Пленник не раскрыл рта.
— Надо Егорку звать, он сможет ему язык развязать…
Егорка был двухметровый, гориллообразный детина.
— Ну вы что, сами не могли справиться? — ворчал он. — Чуть что — сразу я!..
Наклонился, ухватил пальцами подбородок пленника, с силой, так что хрустнули позвонки, развернул к себе его лицо, взглянул в глаза.
— Били?
— Ну так!..
— Зря, только чувствительность отбили. Ладно, тащите сюда “козел”.
— Зачем он тебе?
— Холодно!
В подвал внесли самодельный, с мощной, в палец толщиной, спиралью. Включили в сеть. Спираль быстро разогрелась и засветилась ярко-красным жаром.
Егорка вытащил из кармана плоскогубцы. И вытащил из другого большой, двадцатисантиметровый гвоздь. Который положил на спираль, положил в самый огонь. Выждал несколько минут, наблюдая, как острие гвоздя наливается красным светом. Ухватил шляпку плоскогубцами и подошел к пленнику.
— Вспомнил? — спросил он, поднеся гвоздь к самому лицу.
И, помедлив с полминуты и не дождавшись ответа, приложил раскаленный конец гвоздя к плечу пленника.
Затрещала сгорающая, обугливающаяся кожа.
Помощник закричал. Что было сил закричал, выплескивая в крике свою ненависть.
— Ну что? — спросил Егорка.
Этот больше походил на садиста, но тоже им не был, потому что, когда запахло горелой человечиной, он недовольно поморщился.
Ему рассказывали о таких, когда учили сопротивляться боли. Говорили — что не дай бог попадется вам “добряк”. Такие добряки в тысячу раз хуже дюжины Джеков Потрошителей!
Егорка еще раз нагрел гвоздь.
— Подержите его, — попросил он. Добровольные помощники подошли, навалились на руки и на ноги.
— Теперь будет больно, — предупредил палач. Как будто раньше было приятно.
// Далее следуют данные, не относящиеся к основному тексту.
(** The pool is a bump allocator: [construct] returns the next slot of the
    sequence, inside the current block unless that block is full, in which
    case one block is added and its slot 0 returned. *)
Theorem construct_bump_numbering o p :
  pool_reachable p →
  let r := MemoryPool.construct o p in
  slot_number r.1 = slots_used p ∧
  slots_used r.2 = S (slots_used p) ∧
  (r.1.2 < MemoryPool.BlockSize)%nat ∧
  (r.1.1 < MemoryPool.blocks_ r.2)%nat ∧
  MemoryPool.blocks_ r.2
  = (if decide (MemoryPool.current_slot_ p = MemoryPool.BlockSize)
     then S (MemoryPool.blocks_ p) else MemoryPool.blocks_ p).
Proof.
  intros (Hslot & Hblocks & _)%pool_reachable_ok. cbv zeta.
  unfold MemoryPool.construct, slot_number, slots_used.
  destruct (MemoryPool.BlockSize <=? MemoryPool.current_slot_ p)%nat eqn:E;
    [apply Nat.leb_le in E | apply Nat.leb_gt in E];
    unfold MemoryPool.current_block_, MemoryPool.allocate_block; simpl;
    unfold MemoryPool.BlockSize in *; case_decide; split_and!; try done; lia.
Qed.

Lemma construct_bump_numbering_witness :
  let p := MemoryPool.destroy (0%nat, 0%nat) (MemoryPool.construct order1 MemoryPool.new).2 in
  let r := MemoryPool.construct order2 p in
  slot_number r.1 = slots_used p ∧
  slots_used r.2 = S (slots_used p) ∧
  (r.1.2 < MemoryPool.BlockSize)%nat ∧
  (r.1.1 < MemoryPool.blocks_ r.2)%nat ∧
  MemoryPool.blocks_ r.2
  = (if decide (MemoryPool.current_slot_ p = MemoryPool.BlockSize)
     then S (MemoryPool.blocks_ p) else MemoryPool.blocks_ p).
Proof.
  apply construct_bump_numbering.
  apply pool_reach_destroy, pool_reach_construct, pool_reach_new.
Defined.

(** [construct] never lands on a node that is alive, and it leaves every
    other slot of the pool as it was: live nodes are neither overwritten nor
    moved. *)
Theorem construct_keeps_live_nodes o p :
  pool_reachable p →
  let r := MemoryPool.construct o p in
  MemoryPool.storage p !! r.1 = None ∧
  MemoryPool.storage r.2 !! r.1 = Some (mkOrderNode o) ∧
  ∀ h, h ≠ r.1 → MemoryPool.storage r.2 !! h = MemoryPool.storage p !! h.
Proof.
  intros (Hslot & Hblocks & Hlive)%pool_reachable_ok. cbv zeta.
  destruct (construct_spec o p Hslot Hblocks) as (Hst & Hnew & _).
  rewrite Hst. split_and!.
  - destruct (MemoryPool.storage p !! _) as [n|] eqn:Hn; [|done].
    by apply Hlive in Hn.
  - apply lookup_insert_eq.
  - intros h Hne. by rewrite lookup_insert_ne.
Qed.

Lemma construct_keeps_live_nodes_witness :
  let p := (MemoryPool.construct order1 MemoryPool.new).2 in
  let r := MemoryPool.construct order2 p in
  MemoryPool.storage p !! r.1 = None ∧
  MemoryPool.storage r.2 !! r.1 = Some (mkOrderNode order2) ∧
  ∀ h, h ≠ r.1 → MemoryPool.storage r.2 !! h = MemoryPool.storage p !! h.
Proof.
  apply construct_keeps_live_nodes. apply pool_reach_construct, pool_reach_new.
Defined.

(** ** A queue on its own *)

(** Removing the node that was just appended gives the queue back, total
    included, as long as the node was not queued before and the total is a
    [uint64_t]. *)
Theorem queue_add_remove_round_trip mem node q :
  node ∉ PriceLevelQueue.orders_ q →
  0 ≤ PriceLevelQueue.total_quantity_ q < 2 ^ 64 →
  PriceLevelQueue.remove_order mem node (PriceLevelQueue.add_order mem node q) = q.
Proof.
  intros Hnotin Hrange.
  unfold PriceLevelQueue.remove_order, PriceLevelQueue.add_order. simpl.
  rewrite erase_cell_tail by done. rewrite wrap64_sub_l.
  destruct q as [l t]. simpl in *. f_equal.
  rewrite <- (wrap64_small t) at 2 by done. f_equal. lia.
Qed.

Lemma queue_add_remove_round_trip_witness :
  let q := {| PriceLevelQueue.orders_ := [(0%nat, 0%nat)];
              PriceLevelQueue.total_quantity_ := 2 ^ 64 - 1 |} in
  PriceLevelQueue.remove_order (mem_of book3) (0%nat, 1%nat)
    (PriceLevelQueue.add_order (mem_of book3) (0%nat, 1%nat) q) = q.
Proof.
  apply queue_add_remove_round_trip.
  - simpl. intros Hin. apply list_elem_of_singleton in Hin. discriminate Hin.
  - simpl. lia.
Defined.

(** ** What the helpers leave alone *)

Lemma mem_of_add_to_side node s : mem_of (add_to_side node s) = mem_of s.
Proof. rewrite add_to_side_unfold. apply mem_of_set_side. Qed.

Lemma lookup_add_to_side node s :
  order_lookup_ (add_to_side node s) = order_lookup_ s.
Proof. rewrite add_to_side_unfold. apply lookup_set_side. Qed.

Lemma pool_add_to_side node s : order_pool_ (add_to_side node s) = order_pool_ s.
Proof. rewrite add_to_side_unfold. apply pool_set_side. Qed.

Lemma mem_of_remove_from_side node s : mem_of (remove_from_side node s) = mem_of s.
Proof. rewrite remove_from_side_unfold. apply mem_of_set_side. Qed.

Lemma lookup_remove_from_side node s :
  order_lookup_ (remove_from_side node s) = order_lookup_ s.
Proof. rewrite remove_from_side_unfold. apply lookup_set_side. Qed.

Lemma pool_remove_from_side node s :
  order_pool_ (remove_from_side node s) = order_pool_ s.
Proof. rewrite remove_from_side_unfold. apply pool_set_side. Qed.

(** What [amend_order] does to the index and to the pool, in any state: the
    index and the bump state are kept, and the only write goes to the node of
    the amended id. *)
Lemma amend_order_effect id node new_price new_quantity s :
  order_lookup_ s !! id = Some node →
  let o := order (mem_of s !!! node) in
  let r := amend_order id new_price new_quantity s in
  r.1 = true ∧
  order_lookup_ r.2 = order_lookup_ s ∧
  MemoryPool.blocks_ (order_pool_ r.2) = MemoryPool.blocks_ (order_pool_ s) ∧
  MemoryPool.current_slot_ (order_pool_ r.2) = MemoryPool.current_slot_ (order_pool_ s) ∧
  (r.2 = s ∨
   mem_of r.2
   = <[node := mkOrderNode
         (mkOrder (order_id o) (is_buy o) new_price new_quantity (timestamp_ns o))]>
       (mem_of s)).
Proof.
  intros Hid o. cbv zeta. unfold amend_order. rewrite Hid. fold o.
  destruct (decide (price o ≠ new_price)) as [Hp|Hp].
  - cbn [fst snd]. rewrite lookup_add_to_side, pool_add_to_side, mem_of_add_to_side.
    rewrite mem_of_write_node, mem_of_remove_from_side.
    unfold write_node, set_pool. cbn [order_lookup_ order_pool_
      MemoryPool.blocks_ MemoryPool.current_slot_].
    rewrite lookup_remove_from_side, pool_remove_from_side. split_and!; auto.
  - assert (price o = new_price) as Hp' by (by destruct (decide (price o = new_price))).
    destruct (decide (quantity o ≠ new_quantity)) as [Hq|Hq]; [|by split_and!; auto].
    rewrite Hp'.
    destruct (is_buy o); (case_match; [|by split_and!; auto]);
      cbn [fst snd]; split_and!; auto.
Qed.

(** ** Calling twice *)

(** After [cancel_order id], whatever it returned, the id is not in the
    index: a second [cancel_order] and an [amend_order] of that id return
    false and change nothing. *)
Theorem cancel_order_then_absent s id p q :
  let s1 := (cancel_order id s).2 in
  order_lookup_ s1 !! id = None ∧
  cancel_order id s1 = (false, s1) ∧
  amend_order id p q s1 = (false, s1).
Proof.
  cbv zeta.
  assert (order_lookup_ (cancel_order id s).2 !! id = None) as Hnone.
  { unfold cancel_order. destruct (order_lookup_ s !! id) as [node|] eqn:Hid; [|done].
    cbn [snd]. unfold set_pool, set_lookup. cbn [order_lookup_].
    apply lookup_delete_eq. }
  split_and!; [done| |].
  - unfold cancel_order at 1. by rewrite Hnone.
  - unfold amend_order at 1. by rewrite Hnone.
Qed.

(** [amend_order] is idempotent: repeating a call with the same arguments
    returns the same answer and changes nothing more.  In particular the
    second price amend does not send the order to the back of its queue
    again. *)
Theorem amend_order_idempotent s id p q :
  let r := amend_order id p q s in
  amend_order id p q r.2 = (r.1, r.2).
Proof.
  cbv zeta. destruct (order_lookup_ s !! id) as [node|] eqn:Hid.
  2: { unfold amend_order at 2 3. rewrite Hid. cbn [fst snd].
       unfold amend_order. by rewrite Hid. }
  destruct (amend_order_effect id node p q s Hid) as (Hr & Hlk & _ & _ & Hmem).
  rewrite Hr. destruct Hmem as [Hsame|Hmem].
  - rewrite Hsame. destruct (amend_order id p q s) as [b s']. simpl in *. by subst.
  - unfold amend_order at 1. rewrite Hlk, Hid, Hmem, lookup_total_insert_eq.
    cbn [order price quantity].
    rewrite decide_False by (intros ?; done).
    by rewrite decide_False by (intros ?; done).
Qed.

(** ** What an amend keeps *)


(** ** What an add leaves alone *)

(** In any state and for any order, accepted or dropped, [add_order] leaves
    the other side of the book, every other price level of its own side and
    every entry of the order index as they were.  It never matches: a bid
    above the best ask just rests. *)
Theorem add_order_frame s o :
  side (negb (is_buy o)) (add_order o s) = side (negb (is_buy o)) s ∧
  (∀ p, p ≠ price o →
     StdMap.find (comp_of (is_buy o)) p (side (is_buy o) (add_order o s))
     = StdMap.find (comp_of (is_buy o)) p (side (is_buy o) s)) ∧
  (∀ id h, order_lookup_ s !! id = Some h →
     order_lookup_ (add_order o s) !! id = Some h).
Proof.
  destruct (order_lookup_ s !! order_id o) as [node|] eqn:Hid.
  { unfold add_order. by rewrite Hid. }
  rewrite add_order_unfold by done. split_and!.
  - rewrite side_link_node. rewrite decide_False; [done|]. by destruct (is_buy o).
  - intros p Hp. rewrite find_link_node. rewrite decide_False; [done|].
    by intros [_ ?].
  - intros id h Hl. unfold link_node. cbn [order_lookup_].
    rewrite lookup_insert_ne; [done|]. intros Heq. rewrite Heq in Hid. congruence.
Qed.

(** ** The pool under the book *)

Lemma construct_slots_used o p :
  (MemoryPool.current_slot_ p ≤ MemoryPool.BlockSize)%nat →
  (1 ≤ MemoryPool.blocks_ p)%nat →
  slot_number (MemoryPool.construct o p).1 = slots_used p ∧
  slots_used (MemoryPool.construct o p).2 = S (slots_used p).
Proof.
  intros Hslot Hblocks. unfold MemoryPool.construct, slot_number, slots_used.
  destruct (MemoryPool.BlockSize <=? MemoryPool.current_slot_ p)%nat eqn:E;
    [apply Nat.leb_le in E | apply Nat.leb_gt in E];
    unfold MemoryPool.current_block_, MemoryPool.allocate_block; simpl;
    unfold MemoryPool.BlockSize in *; lia.
Qed.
Он подвел гвоздь к ноге и на этот раз не приложил его, а резко и сильно вдавил острием где-то посредине стопы. Гвоздь с хрустом и треском вошел в плоть и, пройдя ногу насквозь, выскочил наружу. С другой стороны выскочил.
— Мм-а-а!!
Это действительно было больно, хотя раньше казалось, что больнее быть не может. Может!
Егорушка вырвал гвоздь из раны.
Надо что-то делать, сквозь боль, сквозь отчаяние думал Помощник. Что делать?.. Что бы в его ситуации делал Шеф, делал Резидент?